A Bolzano, la notizia ormai è da tempo ufficiale, alcuni monumenti avranno un look diverso dall’attuale. Non interveniamo nel merito dei retroscena politici della vicenda; meglio ricordare alcuni precedenti classici nella nostra storia dell’arte e trarne, magari azzardatamente, qualche appunto metodologico. Il
David di Michelangelo (1504) ha una simbologia politica notissima che si riassume nella vigilanza della libera repubblica fiorentina contro la tirannia medicea; non casuale il suo posizionamento rivolto a sud, verso Roma, da dove poteva venire il pericolo. Dopo alterne vicende, i Medici tornati definitivamente a Firenze nel 1530, vedevano in quel
David una vera provocazione. Piuttosto che abbatterlo, mutarne fattezze o confinarlo in uno scantinato, preferirono farlo fronteggiare da un altro marmo: l’
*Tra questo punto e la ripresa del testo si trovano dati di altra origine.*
(** Reserving is idempotent, and an identifier is bound for good: after a
    reservation succeeded and any further transactions, a repeated request
    changes nothing, and returns the reservation's present row and the decision of its
    admission if it names the same subject, operation, cost and limits; otherwise
    it is refused as a conflict. *)
Theorem reserve_binds_identifier (sqlite_sum : list (option f64) -> f64) (t t1 : table)
    (rid s o : string) (p : QuotaPolicy) (c : number) (now : outcome ledger_error Now)
    (out : ReservationOutcome) (tr : list call) :
  reachable sqlite_sum t -> QuotaPolicy_post_init p = Ok tt ->
  reserve sqlite_sum rid s o p c now t = (t1, Ok out) -> Forall (call_ok any_policy) tr ->
  let t2 := run_trace (run_call sqlite_sum) t1 tr in
  exists r b0, t2 !! py_strip rid = Some r /\ evolves (reservation out) r /\
  policy_binding (policy r) = Ok b0 /\ admitted r = allowed (decision out) /\
  forall rid' s' o' p' c' n' s0 o0 est b,
    identifier rid' "reservation_id" = Ok (py_strip rid) -> checked s' o' p' c' s0 o0 est b ->
    reserve sqlite_sum rid' s' o' p' c' (Ok n') t2 =
      (t2, if bool_decide (subject_id r = s0) && bool_decide (operation r = o0)
              && SFeqb (estimated_cost r) est && same_binding b0 b
           then Ok (mkOutcome r (decision_of r) true)
           else Raise (ReservationConflictError
                  "reservation id is already bound to different immutable inputs")).
Proof.
  intros Hreach Hp Hrun Hall t2. pose proof (reachable_ok _ _ Hreach) as Ht.
  destruct (reserve_outcome_row _ _ _ _ _ _ _ _ _ _ Ht Hp Hrun) as (Hrow & Ht1 & Hadm).
  destruct (trace_evolves sqlite_sum t1 tr _ _ Ht1 Hall Hrow) as (r & Hr & Hev).
  assert (Hok : row_ok (py_strip rid) r).
  { eapply (trace_ok sqlite_sum any_policy (fun _ => True) tr t1); try done. }
  destruct Hok as (_ & Hrr & _ & _). pose proof Hrr as Hrr'.
  apply row_reservation_Ok in Hrr' as (_ & _ & _ & Hpol & _).
  destruct (policy_binding_total _ Hpol) as [b0 Hb0].
  exists r, b0. split; [done|]. split; [done|]. split; [done|]. split.
  - rewrite Hadm. by destruct Hev as [->|(_ & st & ac & at_ & _ & ->)].
  - intros. by eapply reserve_found.
Qed.

Lemma reserve_binds_identifier_witness :
  exists t r,
    fst (reserve (fun _ => zero64) " r1" "alice" "run" one_run (PInt 0) (Ok monday) t) = t /\
    snd (reserve (fun _ => zero64) " r1" "alice" "run" one_run (PInt 0) (Ok monday) t)
      = Ok (mkOutcome r (decision_of r) true) /\ status r = "committed".
Proof.
  destruct (reserve (fun _ => zero64) "r1" "alice" "run" one_run (PFloat zero64) (Ok monday) ∅)
    as [t1 [out|e]] eqn:E; [|vm_compute in E; discriminate E].
  destruct (reserve_binds_identifier (fun _ => zero64) ∅ t1 "r1" "alice" "run" one_run (PFloat zero64)
    (Ok monday) out (skipn 1 two_runs)) as (r & b0 & Hr & _ & Hb0 & _ & H).
  - exists []. split; [constructor|reflexivity].
  - reflexivity.
  - exact E.
  - repeat constructor.
  - assert (Et : t1 = fst (reserve (fun _ => zero64) "r1" "alice" "run" one_run (PFloat zero64) (Ok monday) ∅))
      by (rewrite E; reflexivity).
    exists (run_trace (run_call (fun _ => zero64)) t1 (skipn 1 two_runs)), r.
    rewrite (H " r1" "alice" "run" one_run (PInt 0) monday "alice" "run" zero64 (Some 1%Z, None, None)).
    + subst t1. vm_compute in Hr. injection Hr as <-. vm_compute in Hb0. injection Hb0 as <-.
      vm_compute. repeat split.
    + reflexivity.
    + split; reflexivity.
Defined.
(** An idempotency key is bound to one job and one payload for good.  Once a payload
    was accepted under a key, then after any further calls every accepted request under
    that key changes nothing and is answered with the same job, and its payload is the
    first one up to the order of keys, unless SHA-256 collides on the two texts.  The job
    is still there with that payload, whatever became of it. *)
Theorem key_is_bound_for_good (d d1 d3 : database) (key payload key' payload' : json) (requested requested' : option json)
    (token token' : string) (clock clock' : checked Z) (v v' : dict) (tr : list call) :
  reachable d -> wf_json payload -> enqueue key payload requested token clock d = (d1, Ok v) ->
  Forall call_ok tr -> let d2 := run_trace run_call d1 tr in
  wf_json payload' -> enqueue key' payload' requested' token' clock' d2 = (d3, Ok v') ->
  required_string key "idempotency_key" = required_string key' "idempotency_key" ->
  collision_free [encode (dumps false payload); encode (dumps false payload')] ->
  d3 = d2 /\ key_json "jobId" v' = key_json "jobId" v /\ key_json "sequence" v' = key_json "sequence" v /\
  norm payload' = norm payload /\ key_json "payload" v' = key_json "payload" v.
Proof.
  intros Hreach Hw Hrun Hall d2 Hw' Hrun' Hkey Hcol. pose proof (queue_reachable_ok d Hreach) as Hd.
  destruct (enqueue_result _ _ _ _ _ _ _ _ Hd Hw Hrun) as (k & p & i & r & -> & -> & Hrec & Hi & Hd1 & Hk & Hdig & _).
  destruct (run_keeps d1 tr i r Hd1 Hall Hi) as (r2 & Hi2 & Hsame & _). fold d2 in Hi2.
  pose proof (run_ok d1 tr Hd1 Hall) as Hd2. change (db_ok d2) in Hd2.
  destruct (enqueue_result _ _ _ _ _ _ _ _ Hd2 Hw' Hrun') as (k' & p' & i' & r' & -> & -> & Hrec' & Hi' & Hd3 & Hk' & Hdig' & _ & Hor).
  destruct Hsame as (Es & Eid & _ & Ek & _ & Ep & Ed & _).
  assert (Hkk : py_strip k' = py_strip k).
  { pose proof (enqueue_key _ _ _ _ _ _ _ _ Hrun) as K. pose proof (enqueue_key _ _ _ _ _ _ _ _ Hrun') as K'. congruence. }
  assert (E3 : d3 = d2).
  { destruct Hor as [?|Hno]; [done|]. destruct Hno. rewrite Hkk. apply list_elem_of_fmap. exists r2.
    split; [congruence|by eapply list_elem_of_lookup_2]. }
  split; [done|]. subst d3.
  assert (E : r' = r2) by (eapply (bound_unique d2 (py_strip k)); [done..| |]; congruence). subst r'.
  assert (Hn : norm (JObj p') = norm (JObj p)).
  { apply (dumps_inj false), encode_inj. apply Hcol; [by right; left|by left|]. apply digest_of_inj. congruence. }
  destruct (record_total r (Forall_lookup_1 _ _ _ _ (db_rows d1 Hd1) Hi)) as (q & w & E1 & Q1 & Q2 & Q3 & _ & Q5 & _).
  destruct (record_total r2 (Forall_lookup_1 _ _ _ _ (db_rows d2 Hd2) Hi2)) as (q' & w' & E1' & Q1' & Q2' & Q3' & _ & Q5' & _).
  rewrite Hrec in E1. injection E1 as <-. rewrite Hrec' in E1'. injection E1' as <-.
  rewrite Q3, Q3', Q5, Q5', Q2, Q2'. split_and!; try congruence.
  apply (dumps_inj false). congruence.
Qed.
#[export] Instance state_eq_dec : EqDecision ContinuationState.
Proof. solve_decision. Defined.
#[export] Instance status_eq_dec : EqDecision CIStatus.
Proof. solve_decision. Defined.
#[export] Instance decision_eq_dec : EqDecision AuthorizationDecision.
Proof. solve_decision. Defined.

(** [AuthorizationDecision(text)], [CIStatus(text)]: lookup by value. *)
Definition decision_of_text (s : string) : option AuthorizationDecision :=
  List.find (fun d => bool_decide (decision_text d = s)) [RETRY; CANCEL; EXACT_HEAD_OVERRIDE].
Definition status_of_text (s : string) : option CIStatus :=
  List.find (fun d => bool_decide (status_text d = s)) [RUNNING; PASSED; FAILED; BLOCKED_EXTERNAL].

(** ** Bindings and observations *)

Record ExactHeadBinding := mkBinding {
  repository : string;
  pr_number : Z;
  head_sha : string;
}.

#[export] Instance binding_eq_dec : EqDecision ExactHeadBinding.
Proof. solve_decision. Defined.

(** [^[0-9a-f]{40}$] *)
Definition FULL_SHA_fullmatch (s : string) : bool := all_chars is_hex s && (py_len s =? 40)%Z.

(** [^[^/\s]+/[^/\s]+$] *)
Definition segment_char (c : ascii) : bool := negb (py_isspace c) && negb (bool_decide (c = "/"%char)).

Fixpoint after_slash (s : string) : option string :=
  match s with
  | EmptyString => None
  | String c rest =>
      if bool_decide (c = "/"%char) then Some rest
      else if segment_char c then after_slash rest else None
  end.

Definition REPOSITORY_fullmatch (s : string) : bool :=
  match s with
  | EmptyString => false
  | String c rest =>
      segment_char c &&
      match after_slash rest with
      | Some name => negb (bool_decide (name = "")) && all_chars segment_char name
      | None => false
      end
  end.

Definition ExactHeadBinding_post_init (b : ExactHeadBinding) : outcome ci_error unit :=
  refuse_if (negb (REPOSITORY_fullmatch (repository b)))
    (ValueError "repository must be an exact owner/name value") >>?
  refuse_if (pr_number b <? 1)%Z (ValueError "pr_number must be a positive integer") >>?
  refuse_if (negb (FULL_SHA_fullmatch (head_sha b)))
    (ValueError "head_sha must be a lowercase full 40-character commit SHA").

Definition binding_to_dict (b : ExactHeadBinding) : dict :=
  [("repository", JStr (repository b)); ("prNumber", JInt (pr_number b)); ("headSha", JStr (head_sha b))].

Record CIObservation := mkObservation {
  o_run_id : string;
  o_binding : ExactHeadBinding;
  o_status : CIStatus;
  o_detail : string;
}.

Definition new_observation (run_id : string) (b : ExactHeadBinding) (s : CIStatus)
    : outcome ci_error CIObservation :=
  refuse_if (negb (nonblank run_id)) (ValueError "run_id is required") >>?
  Ok (mkObservation run_id b s "").

(** [f"{n:03d}"] for a natural number *)
Definition pad3 (n : Z) : string :=
  let s := pretty n in
  (if (py_len s <? 3)%Z then if (py_len s <? 2)%Z then "00" else "0" else "") +:+ s.

(** ** The scripted provider *)

Record FakeCIProvider := mkProvider {
  outcomes : list CIStatus;
  p_binding : option ExactHeadBinding;
  p_run_id : option string;
  next_index : nat;
  run_number : Z;
  calls : list (string * string * ExactHeadBinding);
}.

Definition provider_id : string := "fake-ci-provider".

Inductive outcome_input := OMember (s : CIStatus) | OText (s : string).

Fixpoint parse_outcomes (l : list outcome_input) : outcome ci_error (list CIStatus) :=
  match l with
  | [] => Ok []
  | x :: rest =>
      let? s := match x with
                | OMember s => Ok s
                | OText t => match status_of_text t with
                             | Some s => Ok s
                             | None => Raise (ValueError ("invalid fake CI outcome: " +:+ repr (JStr t)))
                             end
                end in
      let? ss := parse_outcomes rest in
      Ok (s :: ss)
  end.

Definition new_provider (l : list outcome_input) : outcome ci_error FakeCIProvider :=
  refuse_if (bool_decide (length l = 0)) (ValueError "at least one fake CI outcome is required") >>?
  let? parsed := parse_outcomes l in
  refuse_if (negb (bool_decide (head parsed = Some RUNNING)))
    (ValueError "the first fake CI outcome must be RUNNING") >>?
  Ok (mkProvider parsed None None 0 0 []).
(* ===== verification/MigrationRegistry.v ===== *)
(** * Lifecycle migrations: the registry (packages/lifecycle-migrations, registry.py)

    An immutable list of contracts, sorted by identifier, and the search for a
    shortest sequence of migrations between two versions.  The search is the
    code's breadth-first loop over an explicit frontier; its fuel is the number
    of registered migrations plus one, which is shown to be enough. *)

From S2P Require Import Prelude Json Sha256 Paths MigrationContract.

Record MigrationRegistry := mkRegistry { migrations : list MigrationContract }.

Definition id_le (a b : MigrationContract) : Prop := String.le (migration_id a) (migration_id b).
#[export] Instance id_le_dec : RelDecision id_le.
Proof. intros a b. unfold id_le. apply _. Defined.

Definition sort_by_id (l : list MigrationContract) : list MigrationContract := merge_sort id_le l.

Definition edge_of (m : MigrationContract) : string * string := (from_version m, to_version m).

Fixpoint validate_entries (ids : list string) (edges : list (string * string)) (l : list MigrationContract)
    : checked unit :=
  match l with
  | [] => Ok tt
  | m :: rest =>
      refuse_if (mem (migration_id m) ids)
        (RegistryError ("duplicate migration id: " +:+ migration_id m)) >>?
      refuse_if (bool_decide (edge_of m ∈ edges))
        (RegistryError ("duplicate migration edge: " +:+ from_version m +:+ " -> " +:+ to_version m)) >>?
      validate_entries (migration_id m :: ids) (edge_of m :: edges) rest
  end.

(** [validate], which [__post_init__] runs *)
Definition validate (r : MigrationRegistry) : checked unit :=
  validate_entries [] [] (migrations r) >>?
  refuse_if (negb (bool_decide (sort_by_id (migrations r) = migrations r)))
    (RegistryError "registry entries must be sorted by migration id").

(** [MigrationRegistry(migrations)] *)
Definition new_registry (l : list MigrationContract) : checked MigrationRegistry :=
  validate (mkRegistry l) >>? Ok (mkRegistry l).

Definition from_contracts (l : list MigrationContract) : checked MigrationRegistry :=
  new_registry (sort_by_id l).

Definition registry_fields (r : MigrationRegistry) : dict :=
  [("formatVersion", JStr REGISTRY_FORMAT); ("owner", JStr "stateport");
   ("migrations", JArr (map (fun m => JObj (contract_to_dict true m)) (migrations r)))].

(** [digest] *)
Definition registry_digest (r : MigrationRegistry) : string := digest_of (JObj (registry_fields r)).

Definition registry_to_dict (include_digest : bool) (r : MigrationRegistry) : dict :=
  registry_fields r ++ (if include_digest then [("registryDigest", JStr (registry_digest r))] else []).

Definition REGISTRY_KEYS : list string := ["formatVersion"; "owner"; "migrations"; "registryDigest"].

Definition registry_from_dict (value : json) : checked MigrationRegistry :=
  match value with
  | JObj fs =>
      let unknown := unknown_keys fs REGISTRY_KEYS in
      refuse_if (negb (bool_decide (unknown = [])))
        (RegistryError ("registry contains unknown fields: " +:+ repr_list unknown)) >>?
      refuse_if (negb (bool_decide (key_json "formatVersion" fs = JStr REGISTRY_FORMAT))
                 || negb (bool_decide (key_json "owner" fs = JStr "stateport")))
        (RegistryError "registry must be StatePort-owned and use the migration format") >>?
      match key_json "migrations" fs with
      | JArr raw =>
          let? contracts := each contract_from_dict raw in
          let? registry := from_contracts contracts in
          let supplied := key_json "registryDigest" fs in
          refuse_if (negb (bool_decide (supplied = JNull))
                     && negb (py_eqb supplied (JStr (registry_digest registry))))
            (RegistryError "registryDigest does not match canonical registry") >>?
          Ok registry
      | _ => Raise (RegistryError "registry.migrations must be a list")
      end
  | _ => Raise (RegistryError "registry must be a mapping")
  end.

(** [get] *)
Definition find_migration (id : string) (r : MigrationRegistry) : checked MigrationContract :=
  match List.find (fun m => bool_decide (migration_id m = id)) (migrations r) with
  | Some m => Ok m
  | None => Raise (RegistryError ("migration is not registered: " +:+ id))
  end.

(** ** Paths between versions *)

Abbreviation route := (list MigrationContract).
Abbreviation frontier := (list (string * route)).

(** The inner loop over the edges leaving a version: either the target is
    reached, or the newly seen versions join the frontier. *)
Fixpoint expand (target : string) (so_far : route) (edges : list MigrationContract)
    (visited : list string) (queue : frontier) : route + (list string * frontier) :=
  match edges with
  | [] => inr (visited, queue)
  | m :: rest =>
      let candidate := so_far ++ [m] in
      if bool_decide (to_version m = target) then inl candidate
      else if mem (to_version m) visited then expand target so_far rest visited queue
      else expand target so_far rest (to_version m :: visited) (queue ++ [(to_version m, candidate)])
  end.

Definition next_edges (v : string) (r : MigrationRegistry) : list MigrationContract :=
  List.filter (fun m => bool_decide (from_version m = v)) (migrations r).

Inductive search_result := Found (p : route) | NotFound | OutOfFuel.

Fixpoint search (fuel : nat) (r : MigrationRegistry) (target : string) (visited : list string)
    (queue : frontier) : search_result :=
  match fuel with
  | O => OutOfFuel
  | S fuel =>
      match queue with
      | [] => NotFound
      | (v, so_far) :: queue =>
          match expand target so_far (next_edges v r) visited queue with
          | inl p => Found p
          | inr (visited, queue) => search fuel r target visited queue
          end
      end
  end.

Definition search_fuel (r : MigrationRegistry) : nat := S (S (length (migrations r))).

(** [path] *)
Definition path (a b : string) (r : MigrationRegistry) : option (checked route) :=
  if bool_decide (a = b) then Some (Ok [])
  else match search (search_fuel r) r b [a] [(a, [])] with
       | Found p => Some (Ok p)
       | NotFound => Some (Raise (RegistryError ("no migration path from " +:+ a +:+ " to " +:+ b)))
       | OutOfFuel => None
       end.

(** ** The reference: sequences of registered migrations *)

Inductive leads (r : MigrationRegistry) : string -> route -> string -> Prop :=
| leads_nil v : leads r v [] v
| leads_cons m p w : m ∈ migrations r -> leads r (to_version m) p w -> leads r (from_version m) (m :: p) w.

(** ** Lemmas on the search *)

Lemma leads_snoc r a p u m : leads r a p u -> m ∈ migrations r -> from_version m = u ->
  leads r a (p ++ [m]) (to_version m).
Proof.
  intros H Hm. revert H. induction 1 as [v|m' p w Hm' _ IH]; intros <-.
  - apply leads_cons; [done|]. apply leads_nil.
  - cbn. apply leads_cons; [done|]. by apply IH.
Qed.

Lemma leads_unsnoc r a p w : leads r a p w -> p <> [] ->
  exists q m, p = q ++ [m] /\ leads r a q (from_version m) /\ m ∈ migrations r /\ w = to_version m.
Proof.
  induction 1 as [v|m p w Hm Hp IH]; intros Hne; [done|]. destruct p as [|m' p].
  - inversion Hp; subst. exists [], m. repeat split; [apply leads_nil|done].
  - destruct IH as (q & m1 & Hq & Hl & Hm1 & Hw); [done|]. exists (m :: q), m1. rewrite Hq.
    split; [done|]. split; [by apply leads_cons|]. done.
Qed.

Lemma elem_next_edges v r m : m ∈ next_edges v r <-> m ∈ migrations r /\ from_version m = v.
Proof.
  unfold next_edges. rewrite list_elem_of_In, filter_In, <-list_elem_of_In, bool_decide_eq_true. done.
Qed.

(** What the inner loop did: it reached the target, or it queued the newly seen
    versions, each once. *)
Lemma expand_found target p edges vis queue c :
  expand target p edges vis queue = inl c -> exists m, m ∈ edges /\ to_version m = target /\ c = p ++ [m].
Proof.
  revert vis queue. induction edges as [|m edges IH]; intros vis queue; cbn [expand]; [done|].
  case_bool_decide as Ht.
  - intros [= <-]. exists m. split; [by left|done].
  - destruct (mem _ _); intros H; apply IH in H as (m' & ? & ?); exists m'; (split; [by right|done]).
Qed.

Definition queued (p : route) (news : list MigrationContract) : frontier :=
  map (fun m => (to_version m, p ++ [m])) news.

Lemma expand_queued target p edges vis queue vis' queue' :
  expand target p edges vis queue = inr (vis', queue') ->
  exists news, queue' = queue ++ queued p news /\ news ⊆ edges /\
    (forall v, v ∈ vis' <-> v ∈ vis \/ v ∈ map to_version news) /\
    (forall v, v ∈ map to_version news -> v ∉ vis) /\ NoDup (map to_version news) /\
    (forall m, m ∈ edges -> to_version m <> target /\ to_version m ∈ vis').
Proof.
  revert vis queue. induction edges as [|m edges IH]; intros vis queue; cbn [expand].
  { intros [= <- <-]. exists []. cbn. rewrite app_nil_r. split; [done|]. split; [done|].
    split; [set_solver|]. split; [set_solver|]. split; [constructor|set_solver]. }
  case_bool_decide as Ht; [done|]. destruct (mem (to_version m) vis) eqn:Hv.
  - apply mem_true in Hv. intros H. apply IH in H as (news & -> & Hs & Hvis & Hnew & Hnd & Hall).
    exists news. split; [done|]. split; [set_solver|]. split; [done|]. split; [done|]. split; [done|].
    intros m' [->|Hm']%elem_of_cons; [split; [done|]; apply Hvis; by left|by apply Hall].
  - apply mem_false in Hv. intros H. apply IH in H as (news & -> & Hs & Hvis & Hnew & Hnd & Hall).
    exists (m :: news). split; [by rewrite <-app_assoc|]. split; [set_solver|].
    split; [intros v; rewrite Hvis; cbn; set_solver|].
    split; [intros v; cbn; rewrite elem_of_cons; intros [->|Hin]; [done|]; specialize (Hnew v Hin); set_solver|].
    split; [cbn; constructor; [|done]; intros Hin; specialize (Hnew _ Hin); set_solver|].
    intros m' [->|Hm']%elem_of_cons; [split; [done|]; apply Hvis; left; set_solver|by apply Hall].
Qed.

(** *** The search's invariant *)

Definition shorter (x y : string * route) : Prop := length (snd x) <= length (snd y).

Record searching (r : MigrationRegistry) (a b : string) (visited : list string) (queue : frontier) : Prop := {
  searching_routes : forall v p, (v, p) ∈ queue -> leads r a p v /\ v ∈ visited;
  searching_shortest : forall v p q, (v, p) ∈ queue -> leads r a q v -> length p <= length q;
  searching_levels : forall v p rest w q, queue = (v, p) :: rest -> (w, q) ∈ queue ->
    length q <= S (length p);
  searching_sorted : StronglySorted shorter queue;
  searching_seen : forall v p rest w q, queue = (v, p) :: rest -> leads r a q w ->
    length q <= length p -> w ∈ visited;
  searching_closed : forall u m, u ∈ visited -> (forall p, (u, p) ∉ queue) -> m ∈ migrations r ->
    from_version m = u -> to_version m <> b /\ to_version m ∈ visited;
  searching_target : b ∉ visited;
  searching_start : a ∈ visited;
}.

Lemma searching_init r a b : a <> b -> searching r a b [a] [(a, [])].
Proof.
  intros Hab. split.
  - intros v p Hin%list_elem_of_singleton. injection Hin as -> ->. split; [apply leads_nil|by left].
  - intros v p q Hin%list_elem_of_singleton. injection Hin as -> ->. cbn. lia.
  - intros v p rest w q [= <- <- <-] Hin%list_elem_of_singleton. injection Hin as -> ->. cbn. lia.
  - repeat constructor.
  - intros v p rest w q [= <- <- <-] Hq Hlen. destruct q; [|cbn in Hlen; lia]. inversion Hq. by left.
  - intros u m Hu%list_elem_of_singleton Hno. subst u. exfalso. by apply (Hno []), list_elem_of_singleton.
  - intros Hin%list_elem_of_singleton. congruence.
  - by left.
Qed.

Section one_pop.
Context (r : MigrationRegistry) (a b : string) (visited : list string) (v : string) (p : route)
  (queue : frontier) (HI : searching r a b visited ((v, p) :: queue)).

Lemma pop_route : leads r a p v /\ v ∈ visited.
Proof using HI. apply (searching_routes _ _ _ _ _ HI). by left. Qed.

Lemma pop_found c : expand b p (next_edges v r) visited queue = inl c ->
  leads r a c b /\ forall q, leads r a q b -> length c <= length q.
Proof.
  intros H. apply expand_found in H as (m & Hm & Hb & ->). apply elem_next_edges in Hm as [Hm Hf].
  split; [rewrite <-Hb; by apply (leads_snoc _ _ _ v); [apply pop_route|..]|].
  intros q Hq. rewrite length_app. cbn [length].
  destruct (decide (length q <= length p)) as [Hle|]; [|lia].
  destruct (searching_target _ _ _ _ _ HI).
  by apply (searching_seen _ _ _ _ _ HI v p queue b q).
Qed.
Ercole e Caco (1534) del Bandinelli, simboleggiante l’Ercole mediceo che pone fine alle insurrezioni repubblicane antimedicee. Vasari per parte sua, nella sala di Leone X in Palazzo Vecchio, raffigurò il David monco della testa e con un cagnolino che defeca sul basamento! Le motivazioni ideologiche e le passionalità di fazione anche allora non erano di poco conto. La censura non si è abbattuta solo sui libri; anche sulla pittura (Michelangelo ne fu la vittima più illustre, non certo unica) e, attività recente, sulle sculture. Soprattutto quelle destinate a trasmettere in pubblico una memoria storica. Facile abbattere busti (Mussolini, Stalin, Lenin, Saddam…), molto meno intervenire sul complesso materiale dell’opera per "variarla". Ma mai arrendersi per problemi tecnici (agevolmente superabili in campo letterario e pittorico). Il censore è sempre fertile: scalpellando o manomettendo dove possibile (bassorilievi e mosaici, anche di Sironi), o amputando e sostituendo (ad esempio, il braccio di statue nell’atto del saluto romano ridotte nel dopoguerra al
politically correct). Nel 1959-60, alla vigilia delle Olimpiadi di Roma, ci si chiese allora polemicamente se si dovessero lasciare in vista lapidi e mosaici celebrativi del ventennio e il monolite Dux del Foro Italico (già Mussolini) dove si sarebbero svolte le gare. Con insospettato buonsenso non si abbatté il Foro. Fu aggiunta la lapide celebrativa del 25 aprile ’45. Ora a Bolzano si vedrà cosa fare del piacentiniano monumento alla
Vittoria e dell’altorilievo di Hans Piffrader: 36x5.50 metri con al centro il Duce a cavallo (meglio visibile e noto da quando si è iniziato a discuterne) posto al di sopra dell’alto ingresso del Palazzo delle finanze. Un concorso bandito dall’amministrazione provinciale per nascondere, camuffare, sfumare l’altorilievo ha raccolto più di 400 proposte. Ipotesi censoria di robusta tradizione all’insegna oggi della trasparenza amministrativa? Un’opera d’arte esposta al pubblico va dunque politicamente adeguata ai tempi? Cioè destoricizzata? Pazienza se, subendo un intervento estraneo che vìola la libertà d’espressione dell’autore, perde la sua "originalità". Inseguendo la mutevole correttezza politica dei tempi si incontra un archetipo maestoso: la Grande enciclopedia sovietica, edita in epoca staliniana e costretta a continue correzioni politiche (e tipografiche!) dal fluire di "purghe" (prima) e destalinizzazioni (poi). Modello dunque utile ai nostrani politici centrali e locali che in alternativa, se però a conoscenza delle "antiche storie" (nella fattispecie medicee), potrebbero pensare analogamente ad aggiungere un monumento magari alla concordia. De Gasperi e Gruber sono ancora attuali?